Armchair Ecology

I am not competing against laptops when I teach.

Yesterday, I attended a workshop on principles for efficient teaching, organized by the Center for University Pedagogy at the Université de Montréal. As expected, one of the topics we adressed during the informal discussions was the use of laptops in the classroom by students. In particular, one of the notions we discussed was the idea of competition for the student’s attention, in a context where things they can do on their laptops provide more instant gratification than hearing me prattle about the curse of dimensionality.

But when I was thinking about this on the way home, I realized two things. First, as educators, we should only comment about this if our own practices were above reproach; second, the notion that we are competing with facebook, snapchat, or youtube (because yes, I’ve seen a student watch youtube during a class) is probably flawed because it puts the fault on the students.

Update: Before we start, I would like to point out that laptops are required for many students in order to learn. This is the reason for which I do not ban them in my classes. You can read more about these points in texts by Godden & Womack or Cortland.

To begin with, let’s not be hypocritical about our own use of laptops and cellphones during knowledge exchange scenarios. During the average conference, we spend a lot of time on email, finishing up our talk, reading papers, or just generally not paying much attention to the speaker. In my case, the reason is quite clear: not everything in ecology interests me. If you add, on top of that, mediocre presentation skills, I probably spend more time not engaged, rather than engaged, in talks.

Attention is a resource, and it is perfectly fine to manage it by not allocating much of it to things that are not particuarly interesting to us (as long as we are generally aware of the existince of these things). To push this reflexion a bit further, if I as a communicator or educator think something should be interesting to everyone, it is my responsibility to convey this. The fact that a thing interests me, does not makes this thing interesting for all.

Coming to this realization over the last few years was liberating. I do not feel offended when someone is obviously looking at their laptop if I am giving a presentation. I have made my case about why I think my message is important and relevant, and then the decision of paying attention or not is not in my hands anymore. If I want more people to listen, I need to do a better job at communication.

Which brings me to my second point: I am not competing against the myriad of possible distractions. Students (or colleagues) turn to these distractions because they answer a need that my own communication doesn’t. What leads students to browse facebook instead of paying attention is not the existence of facebook, or the presence of a laptop on their desk, or the fact that they have the app installed on their phone, or that we don’t strap them to chairs *A Clockwork Orange style; it’s that our communication is not efficient, adapted, or engaging enough.
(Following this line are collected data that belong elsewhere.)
Lemma C3_magnet_link_synthesized_witness :
  exists out,
    trimmed_result sample_unicode_lower (JObj [("Title", JStr "Some Film");
                          ("Link", JStr "http://tracker.example/file.torrent");
                          ("InfoHash", JStr "ABCDEF0123")]) = Ok (JObj out)
    /\ field "Link" out = JStr "magnet:?xt=urn:btih:abcdef0123".
Proof.
  exact (proj1 (C3_magnet_link_synthesized sample_unicode_lower
                  [("Title", JStr "Some Film");
                   ("Link", JStr "http://tracker.example/file.torrent");
                   ("InfoHash", JStr "ABCDEF0123")]
                  "http://tracker.example/file.torrent" "ABCDEF0123"
                  eq_refl eq_refl eq_refl)).
Defined.

(** C7 (as stated): the normalized record has no field [Year] (its key is
    [year]), its [IndexerId] is not the input's field of that name but the
    input's [Tracker], and normalization raises on a record whose info-hash
    is not a string. *)
Lemma C7_record_shape_counterexample :
  (let raw := [("Title", JStr "Some Film"); ("Year", JNum 1999);
               ("IndexerId", JStr "by-name"); ("Tracker", JStr "by-tracker")] in
   exists out, trimmed_result sample_unicode_lower (JObj raw) = Ok (JObj out)
               /\ dict_get "Year" out = None
               /\ dict_get "year" out = Some (JNum 1999)
               /\ field "IndexerId" raw = JStr "by-name"
               /\ dict_get "IndexerId" out = Some (JStr "by-tracker"))
  /\ trimmed_result
      sample_unicode_lower (JObj [("Link", JStr "http://tracker.example/file.torrent");
                           ("InfoHash", JNum 5)])
     = Raise (AttributeError "'int' object has no attribute 'lower'").
Proof.
  split.
  - cbv zeta. eexists. repeat split; reflexivity.
  - reflexivity.
Qed.
(** X13: the acknowledgement methods of a Delivery built by NewDelivery
    reach the channel it was built with, with the tag it was built with:
    Ack passes multiple on, Nack passes multiple and requeue on, and
    Reject is Nack with multiple false, for every channel. *)
Theorem X13_Delivery_acks_use_its_tag (Option Channel Reply : Type)
    (Channel_Ack : Channel -> Z -> bool -> Reply)
    (Channel_Nack : Channel -> Z -> bool -> bool -> Reply)
    (ch : Channel) (data : list Byte.byte) (tag : Z) (messageId : string)
    (hdrs : Option) (contentType : string) (multiple requeue : bool) :
  let d := server.NewDelivery Option Channel ch data tag messageId hdrs contentType in
  server.Ack _ _ _ Channel_Ack d multiple = Channel_Ack ch tag multiple /\
  server.Nack _ _ _ Channel_Nack d multiple requeue = Channel_Nack ch tag multiple requeue /\
  server.Reject _ _ _ Channel_Nack d requeue = Channel_Nack ch tag false requeue /\
  server.Reject _ _ _ Channel_Nack d requeue = server.Nack _ _ _ Channel_Nack d false requeue.
Proof. by cbv. Qed.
I’m not competing against these distractions, I am competing against a version of myself which is less efficient at teaching.
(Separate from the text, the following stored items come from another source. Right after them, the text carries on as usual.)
(** Property X18.  [rbRemoveNode] unlinks the node from the doubly linked
    list, whatever the outcome of the tree surgery that follows: its
    neighbours are linked to each other, its own two links are null, and no
    other [rbPrevious] or [rbNext] changes. *)
Theorem rbRemoveNode_unlinks (fuel node : nat) (h h' : Heap) (o : outcome unit) (nd : Node) :
  nodes h !! node = Some nd ->
  rbNext nd <> Some node -> rbPrevious nd <> Some node ->
  (forall k, rbNext nd = Some k \/ rbPrevious nd = Some k -> k < length (nodes h)) ->
  rbRemoveNode fuel node h = (h', o) ->
  length (nodes h') = length (nodes h)
  /\ forall k x, nodes h !! k = Some x ->
       exists x', nodes h' !! k = Some x'
         /\ rbPrevious x' = (if decide (k = node) then None
                             else if decide (rbNext nd = Some k) then rbPrevious nd
                             else rbPrevious x)
         /\ rbNext x' = (if decide (k = node) then None
                         else if decide (rbPrevious nd = Some k) then rbNext nd
                         else rbNext x).
Proof.
  intros Hn Hnx Hpv Hin.
  assert (Hend : forall h1 (m : H unit),
    keeps sameList m -> length (nodes h1) = length (nodes h) ->
    (forall k x, nodes h !! k = Some x ->
       exists x1, nodes h1 !! k = Some x1
         /\ rbPrevious x1 = (if decide (k = node) then None
                             else if decide (rbNext nd = Some k) then rbPrevious nd
                             else rbPrevious x)
         /\ rbNext x1 = (if decide (k = node) then None
                         else if decide (rbPrevious nd = Some k) then rbNext nd
                         else rbNext x)) ->
    m h1 = (h', o) ->
    length (nodes h') = length (nodes h)
    /\ forall k x, nodes h !! k = Some x ->
       exists x', nodes h' !! k = Some x'
         /\ rbPrevious x' = (if decide (k = node) then None
                             else if decide (rbNext nd = Some k) then rbPrevious nd
                             else rbPrevious x)
         /\ rbNext x' = (if decide (k = node) then None
                         else if decide (rbPrevious nd = Some k) then rbNext nd
                         else rbNext x)).
  { intros h1 m Hm Hlen H1 Hrun. apply Hm in Hrun as [Hl Hlinks].
    split; [congruence|]. intros k x Hk.
    destruct (H1 k x Hk) as (x1 & Hx1 & Hp1 & Hn1).
    destruct (Hlinks k) as [Hpk Hnk]. rewrite Hx1 in Hpk, Hnk.
    destruct (nodes h' !! k) as [x'|]; [|done]. exists x'.
    cbn in Hpk, Hnk. split; [done|]. split; congruence. }
  assert (Hnl : node < length (nodes h)) by (by eapply lookup_lt_Some).
  assert (Htail : forall nd0, keeps sameList
    (let parent := rbParent nd0 in
     let left := rbLeft nd0 in
     let right := rbRight nd0 in
     let* next :=
       match left, right with
       | None, _ => ret right
       | Some _, None => ret left
       | Some _, Some r => let* f := getFirst fuel r in ret (Some f)
       end in
     do* replaceChild parent node next in
     let* st :=
       match left, right with
       | Some l, Some r =>
           let* nx := deref next in
           let* nxn := getNode nx in
           let red := rbRed nxn in
           let* nd := getNode node in
           do* setRed nx (rbRed nd) in
           do* setLeft nx left in
           do* setParent l (Some nx) in
           if decide (nx <> r) then
             let* nxn := getNode nx in
             let parent := rbParent nxn in
             let* nd := getNode node in
             do* setParent nx (rbParent nd) in
             let* nxn := getNode nx in
             let node' := rbRight nxn in
             let* p := deref parent in
             do* setLeft p node' in
             do* setRight nx right in
             do* setParent r (Some nx) in
             ret (red, node', parent)
           else
             do* setParent nx parent in
             let* nxn := getNode nx in
             ret (red, rbRight nxn, Some nx)
       | _, _ =>
           let* nd := getNode node in
           ret (rbRed nd, next, parent)
       end in
     let red := st.1.1 in
     let node' := st.1.2 in
     let parent' := st.2 in
     do* (match node' with
          | Some n => setParent n parent'
          | None => ret tt
          end) in
     if red then ret tt
     else
       let* nred := isRed node' in
       if nred then
         let* n := deref node' in
         setRed n false
       else
         let* final := removeLoop fuel node' parent' in
         match final with
         | Some n => setRed n false
         | None => ret tt
         end)).
  { intros nd0. cbn zeta. unfold setRed, setLeft, setRight, setParent.
    listkeep; try apply sameList_replaceChild; try apply sameList_removeLoop. }
  unfold rbRemoveNode. rewrite (rb_bind_getNode _ _ _ _ Hn).
  unfold setPrevious, setNext.
  assert (Hfin : forall h1,
    length (nodes h1) = length (nodes h) ->
    (forall k x, nodes h !! k = Some x ->
       exists x1, nodes h1 !! k = Some x1
         /\ rbPrevious x1 = (if decide (k = node) then None
                             else if decide (rbNext nd = Some k) then rbPrevious nd
                             else rbPrevious x)
         /\ rbNext x1 = (if decide (k = node) then None
                         else if decide (rbPrevious nd = Some k) then rbNext nd
                         else rbNext x)) ->
    forall m : H unit, (exists f, m = bind (getNode node) f /\ forall nd0, keeps sameList (f nd0)) ->
    m h1 = (h', o) ->
    length (nodes h') = length (nodes h)
    /\ forall k x, nodes h !! k = Some x ->
       exists x', nodes h' !! k = Some x'
         /\ rbPrevious x' = (if decide (k = node) then None
                             else if decide (rbNext nd = Some k) then rbPrevious nd
                             else rbPrevious x)
         /\ rbNext x' = (if decide (k = node) then None
                         else if decide (rbPrevious nd = Some k) then rbNext nd
                         else rbNext x)).
  { intros h1 Hl1 H1 m (f & -> & Hf). apply Hend; [|done..].
    apply (keeps_bind _ sameList_trans); [|done].
    apply (keeps_getNode _ sameList_refl sameList_trans). }
  destruct (rbNext nd) as [nx|] eqn:Hnext; destruct (rbPrevious nd) as [pv|] eqn:Hprev.
  - assert (Hnxl : nx < length (nodes h)) by (apply Hin; auto).
    assert (Hpvl : pv < length (nodes h)) by (apply Hin; auto).
    destruct (lookup_lt_is_Some_2 _ _ Hnxl) as [xn Hxn].
    destruct (lookup_lt_is_Some_2 _ _ Hpvl) as [xp Hxp].
    assert (nx <> node) by congruence. assert (pv <> node) by congruence.
    erewrite rb_bind_update by rlook. rstep. rcbn.
    erewrite rb_bind_getNode by rlook. rstep. rcbn. rewrite ?Hnext, ?Hprev.
    destruct (decide (pv = nx)) as [->|Hpn].
    + erewrite rb_bind_update by rlook. rstep. rcbn.
      erewrite rb_bind_update by rlook. rstep. rcbn.
      erewrite rb_bind_update by rlook. rstep. rcbn.
      match goal with |- ?m ?h1 = _ -> _ => apply (Hfin h1) end.
      * cbn. by rewrite !length_insert.
      * intros k x Hk. cbn [nodes].
        destruct (decide (k = node)) as [->|Hkn].
        { rewrite list_lookup_insert_eq by (by rewrite !length_insert). by eexists. }
        rewrite !(list_lookup_insert_ne _ node) by done.
        destruct (decide (k = nx)) as [->|Hkx].
        { rewrite list_lookup_insert_eq by (by rewrite !length_insert).
          rewrite !decide_True by done. by eexists. }
        rewrite !list_lookup_insert_ne by done.
        rewrite !decide_False by congruence. by eexists.
      * eexists. split; [reflexivity|]. exact Htail.
    + erewrite rb_bind_update by rlook. rstep. rcbn.
      erewrite rb_bind_update by rlook. rstep. rcbn.
      erewrite rb_bind_update by rlook. rstep. rcbn.
      match goal with |- ?m ?h1 = _ -> _ => apply (Hfin h1) end.
      * cbn. by rewrite !length_insert.
      * intros k x Hk. cbn [nodes].
        destruct (decide (k = node)) as [->|Hkn].
        { rewrite list_lookup_insert_eq by (by rewrite !length_insert). by eexists. }
        rewrite !(list_lookup_insert_ne _ node) by done.
        destruct (decide (k = pv)) as [->|Hkp].
        { rewrite list_lookup_insert_eq by (by rewrite !length_insert).
          rewrite decide_False by congruence. rewrite decide_True by done.
          assert (x = xp) as -> by congruence. by eexists. }
        rewrite (list_lookup_insert_ne _ pv) by done.
        destruct (decide (k = nx)) as [->|Hkx].
        { rewrite list_lookup_insert_eq by done.
          rewrite decide_True by done. rewrite decide_False by congruence.
          assert (x = xn) as -> by congruence. by eexists. }
        rewrite !list_lookup_insert_ne by done.
        rewrite !decide_False by congruence. by eexists.
      * eexists. split; [reflexivity|]. exact Htail.
  - assert (Hnxl : nx < length (nodes h)) by (apply Hin; auto).
    destruct (lookup_lt_is_Some_2 _ _ Hnxl) as [xn Hxn].
    assert (nx <> node) by congruence.
    erewrite rb_bind_update by rlook. rstep. rcbn.
    erewrite rb_bind_getNode by rlook. rstep. rcbn. rewrite ?Hnext, ?Hprev.
    rstep.
    erewrite rb_bind_update by rlook. rstep. rcbn.
    erewrite rb_bind_update by rlook. rstep. rcbn.
    match goal with |- ?m ?h1 = _ -> _ => apply (Hfin h1) end.
    + cbn. by rewrite !length_insert.
    + intros k x Hk. cbn [nodes].
      destruct (decide (k = node)) as [->|Hkn].
      { rewrite list_lookup_insert_eq by (by rewrite !length_insert). by eexists. }
      rewrite !(list_lookup_insert_ne _ node) by done.
      destruct (decide (k = nx)) as [->|Hkx].
      { rewrite list_lookup_insert_eq by done.
        rewrite decide_True by done.
        assert (x = xn) as -> by congruence. by eexists. }
      rewrite !list_lookup_insert_ne by done.
      rewrite !decide_False by congruence. by eexists.
    + eexists. split; [reflexivity|]. exact Htail.
  - assert (Hpvl : pv < length (nodes h)) by (apply Hin; auto).
    destruct (lookup_lt_is_Some_2 _ _ Hpvl) as [xp Hxp].
    assert (pv <> node) by congruence.
    rstep.
    erewrite rb_bind_getNode by rlook. rstep. rcbn. rewrite ?Hnext, ?Hprev.
    erewrite rb_bind_update by rlook. rstep. rcbn.
    erewrite rb_bind_update by rlook. rstep. rcbn.
    erewrite rb_bind_update by rlook. rstep. rcbn.
    match goal with |- ?m ?h1 = _ -> _ => apply (Hfin h1) end.
    + cbn. by rewrite !length_insert.
    + intros k x Hk. cbn [nodes].
      destruct (decide (k = node)) as [->|Hkn].
      { rewrite list_lookup_insert_eq by (by rewrite !length_insert). by eexists. }
      rewrite !(list_lookup_insert_ne _ node) by done.
      destruct (decide (k = pv)) as [->|Hkp].
      { rewrite list_lookup_insert_eq by done.
        rewrite decide_False by done. rewrite decide_True by done.
        assert (x = xp) as -> by congruence. by eexists. }
      rewrite !list_lookup_insert_ne by done.
      rewrite !decide_False by congruence. by eexists.
    + eexists. split; [reflexivity|]. exact Htail.
  - rstep.
    erewrite rb_bind_getNode by rlook. rstep. rcbn. rewrite ?Hnext, ?Hprev.
    rstep.
    erewrite rb_bind_update by rlook. rstep. rcbn.
    erewrite rb_bind_update by rlook. rstep. rcbn.
    match goal with |- ?m ?h1 = _ -> _ => apply (Hfin h1) end.
    + cbn. by rewrite !length_insert.
    + intros k x Hk. cbn [nodes].
      destruct (decide (k = node)) as [->|Hkn].
      { rewrite list_lookup_insert_eq by (by rewrite !length_insert). by eexists. }
      rewrite !(list_lookup_insert_ne _ node) by done.
      by eexists.
    + eexists. split; [reflexivity|]. exact Htail.
Qed.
As long as this is not causing disruption, I don’t think less of students chosing to do something else than pay 100% attention to me for three consecutive hours (and by the way, this always struck me as an unrealistic expectation). When I see students doing something else (and we can tell; by the way the eyes move on the screen, the rythm of keystrokes, the facial expressions; we can always tell), it is feedback that I need to change something.
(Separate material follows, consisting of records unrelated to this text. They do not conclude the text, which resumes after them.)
Definition fundingAmount_of (v : ConfigValue) : option string :=
  match v with
  | OwnConfig c => Some (fundingAmount c)
  | Inherited _ => None
  end.

Definition name_of (v : ConfigValue) : option string :=
  match v with
  | OwnConfig c => Some (name c)
  | Inherited m =>
      if String.eqb m "__proto__" then None
      else if String.eqb m "constructor" then Some "Object"
      else Some m
  end.

(** ** Outbound calls and the effect monad *)

(** The calls a handler makes that leave the process: the three ledger
    operations (with the endpoint of the provider they go through;
    [None] is a provider built from an [undefined] url) and the
    publication of an event to the connected observers. *)
Inductive Event : Type :=
| LedgerGetBalance (url : option string) (address : string)
| LedgerSendTransaction (url : option string) (from to : string) (value : Z)
| LedgerWait (txHash : string) (confirms : Z)
| Broadcast (data : list (string * Json)).

Definition Trace : Type := list Event.

Inductive Result (A : Type) : Type :=
| Ok (a : A)
| Throw (e : JsError).

Arguments Ok {A} a.
Arguments Throw {A} e.

(** A computation runs after the calls made so far, and returns a value or
    throws, with the calls extended by its own. *)
Definition Eff (A : Type) : Type := Trace -> Result A * Trace.

Definition ret {A : Type} (a : A) : Eff A := fun tr => (Ok a, tr).

Definition bind {A B : Type} (m : Eff A) (k : A -> Eff B) : Eff B :=
  fun tr =>
    match m tr with
    | (Ok a, tr') => k a tr'
    | (Throw e, tr') => (Throw e, tr')
    end.

(** [try { m } catch (error) { h error }] *)
Definition try_catch {A : Type} (m : Eff A) (h : JsError -> Eff A) : Eff A :=
  fun tr =>
    match m tr with
    | (Ok a, tr') => (Ok a, tr')
    | (Throw e, tr') => h e tr'
    end.

(** A library call that stays in the process. *)
Definition pure_call {A : Type} (r : Result A) : Eff A := fun tr => (r, tr).

(** An outbound call: it is recorded whether it returns or throws, and its
    outcome may depend on everything that was sent before. *)
Definition outbound {A : Type} (ev : Event) (answer : Trace -> Result A) : Eff A :=
  fun tr => (answer tr, tr ++ [ev]).

Declare Scope eff_scope.
Delimit Scope eff_scope with eff.
Notation "x <- m ;; k" := (bind m (fun x => k))
  (at level 61, m at next level, right associativity) : eff_scope.
Notation "m ;; k" := (bind m (fun _ => k))
  (at level 61, right associativity) : eff_scope.
Open Scope eff_scope.

(** ** The ethers library and the remote ledger *)

Record TransactionResponse : Type := mkTx { hash : string }.
Record TransactionReceipt : Type := mkReceipt { blockNumber : Z }.

(** What the handlers use of ethers.  [Wallet key] is
    [new ethers.Wallet(key, ...).address], which throws on a malformed key.
    Balances are wei quantities, amounts are BigInts.  The three ledger
    operations answer after the calls that were already made. *)
Record Ethers : Type := mkEthers {
  isAddress : string -> bool;
  parseEther : option string -> Result Z;
  formatEther : Z -> string;
  Wallet : string -> Result string;
  getBalance : Trace -> option string -> string -> Result N;
  sendTransaction : Trace -> option string -> string -> string -> Z
                    -> Result TransactionResponse;
  wait : Trace -> TransactionResponse -> Z -> Result TransactionReceipt
}.

(** The parameters of a request, [req.body] or [req.query]: each is a
    string, as the handlers document them, or is missing. *)
Record Request : Type := mkRequest {
  req_address : option string;
  req_chainId : option string
}.

Section Handlers.

Variable E : Ethers.
Variable registry : list (string * NetworkConfig).
(** [process.env.NEXT_PUBLIC_FUNDER_PRIVATE_KEY] *)
Variable FUNDER_PRIVATE_KEY : option string.

Definition provider_getBalance (url : option string) (address : string) : Eff N :=
  outbound (LedgerGetBalance url address) (fun tr => getBalance E tr url address).

Definition wallet_sendTransaction (url : option string) (from to : string) (value : Z)
  : Eff TransactionResponse :=
  outbound (LedgerSendTransaction url from to value)
           (fun tr => sendTransaction E tr url from to value).

Definition tx_wait (tx : TransactionResponse) (confirms : Z) : Eff TransactionReceipt :=
  outbound (LedgerWait (hash tx) confirms) (fun tr => wait E tr tx confirms).

Definition broadcast (data : list (string * Json)) : Eff unit :=
  fun tr => (Ok tt, tr ++ [Broadcast data]).

Definition json (code : Z) (fields : list (string * Json)) : Eff Response :=
  ret (mkResponse code fields).

Definition missing_parameters : Response :=
  mkResponse 400 [("error", JStr "Missing required parameters: address and chainId")].

Definition unsupported_chain (chainId : string) : Response :=
  mkResponse 400 [("error", JStr ("Unsupported chain ID: " ++ chainId))].

(** *** POST /api/fund-address *)

(** The part of the [try] block that follows the check of the private
    key. *)
Definition fund_transfer (address chainId : string) (networkConfig : ConfigValue)
           (funderPrivateKey : string) : Eff Response :=
  let url := rpcUrl_of networkConfig in
  funder <- pure_call (Wallet E funderPrivateKey) ;;
  funderBalance <- provider_getBalance url funder ;;
  fundingAmount <- pure_call (parseEther E (fundingAmount_of networkConfig)) ;;
  if Z.of_N funderBalance <? fundingAmount then
    json 500 [("error",
               JStr "Funding service temporarily unavailable. Insufficient balance.")]
  else
    addressBalance <- provider_getBalance url address ;;
    let minimumBalance := Z.quot fundingAmount 2 in
    if Z.of_N addressBalance >=? minimumBalance then
      json 200 [("success", JBool true);
                ("message", JStr "Address already has sufficient balance");
                ("balance", JStr (formatEther E (Z.of_N addressBalance)));
                ("funded", JBool false)]
    else
      tx <- wallet_sendTransaction url funder address fundingAmount ;;
      receipt <- tx_wait tx 1 ;;
      broadcast [("type", JStr "addressFunded");
                 ("address", JStr address);
                 ("chainId", JStr chainId);
                 ("amount", json_of (fundingAmount_of networkConfig));
                 ("txHash", JStr (hash tx))] ;;
      json 200 [("success", JBool true);
                ("message",
                 JStr ("Successfully funded " ++ address ++ " with "
                       ++ interpolate (fundingAmount_of networkConfig) ++ " on "
                       ++ interpolate (name_of networkConfig)));
                ("txHash", JStr (hash tx));
                ("blockNumber", JNum (blockNumber receipt));
                ("funded", JBool true)].

Definition fund_address_try (req : Request) : Eff Response :=
  match req_address req, req_chainId req with
  | Some address, Some chainId =>
      if falsy address || falsy chainId then ret missing_parameters
      else if negb (isAddress E address) then
        json 400 [("error", JStr "Invalid Ethereum address")]
      else
        match get_config registry chainId with
        | None => ret (unsupported_chain chainId)
        | Some networkConfig =>
            match FUNDER_PRIVATE_KEY with
            | Some funderPrivateKey =>
                if falsy funderPrivateKey then
                  json 500 [("error",
                    JStr "Funding service not configured. Please contact administrator.")]
                else fund_transfer address chainId networkConfig funderPrivateKey
            | None =>
                json 500 [("error",
                  JStr "Funding service not configured. Please contact administrator.")]
            end
        end
  | _, _ => ret missing_parameters
  end.

Definition code_is (error : JsError) (c : string) : bool :=
  match code error with
  | Some c' => String.eqb c' c
  | None => false
  end.

Definition fund_address_catch (error : JsError) : Eff Response :=
  if code_is error "INSUFFICIENT_FUNDS" then
    json 500 [("error", JStr "Funder wallet has insufficient balance")]
  else if code_is error "NETWORK_ERROR" then
    json 500 [("error", JStr "Network connection error. Please try again.")]
  else
    json 500 [("error", JStr "Failed to fund address");
              ("details", JStr (message error))].

Definition fund_address (req : Request) : Eff Response :=
  try_catch (fund_address_try req) fund_address_catch.

(** *** GET /api/check-balance *)

Definition check_balance_try (req : Request) : Eff Response :=
  match req_address req, req_chainId req with
  | Some address, Some chainId =>
      if falsy address || falsy chainId then ret missing_parameters
      else
        match get_config registry chainId with
        | None => ret (unsupported_chain chainId)
        | Some networkConfig =>
            balance <- provider_getBalance (rpcUrl_of networkConfig) address ;;
            json 200 [("success", JBool true);
                      ("address", JStr address);
                      ("chainId", JStr chainId);
                      ("balance", JStr (formatEther E (Z.of_N balance)));
                      ("network", json_of (name_of networkConfig))]
        end
  | _, _ => ret missing_parameters
  end.

Definition check_balance_catch (error : JsError) : Eff Response :=
  json 500 [("error", JStr "Failed to check balance");
            ("details", JStr (message error))].

Definition check_balance (req : Request) : Eff Response :=
  try_catch (check_balance_try req) check_balance_catch.

(** *** GET /api/funding-status *)

(** The body of the loop over [Object.entries(NETWORK_CONFIGS)]: the
    value assigned to [balances[chainId]]. *)
Definition network_status (funderAddress : string) (config : NetworkConfig) : Eff Json :=
  try_catch
    (balance <- provider_getBalance (Some (rpcUrl config)) funderAddress ;;
     amount <- pure_call (parseEther E (Some (fundingAmount config))) ;;
     ret (JObj [("network", JStr (name config));
                ("balance", JStr (formatEther E (Z.of_N balance)));
                ("fundingAmount", JStr (fundingAmount config));
                ("canFund", JBool (Z.of_N balance >=? amount))]))
    (fun _ =>
       ret (JObj [("network", JStr (name config));
                  ("error", JStr "Failed to check balance")])).

Fixpoint check_networks (funderAddress : string)
         (entries : list (string * NetworkConfig))
         (balances : list (string * Json)) : Eff (list (string * Json)) :=
  match entries with
  | [] => ret balances
  | (chainId, config) :: rest =>
      entry <- network_status funderAddress config ;;
      check_networks funderAddress rest (set_field balances chainId entry)
  end.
I think paying attention is about making choices. About picking what we think will matter, and therefore deserve an investment of our time, versus what is a bit too remote to our own interests to be entirely engaged in it. After I have made a case about what I believe is important, and why, students can make their own choice (especially since I mostly teach to seniors and post-graduates); this is the exact same logic I apply when deciding whether I listen carefully to a talk or whether I do some edits on a manuscript. Maybe they will get it wrong (and pay a price during the final exam, or in their professional live), but maybe they will make the right call. As long as there is no disruption to the students willing to pay attention, and as long as I have done my best possible case to explain why I think they should pay attention, this is out of my hands.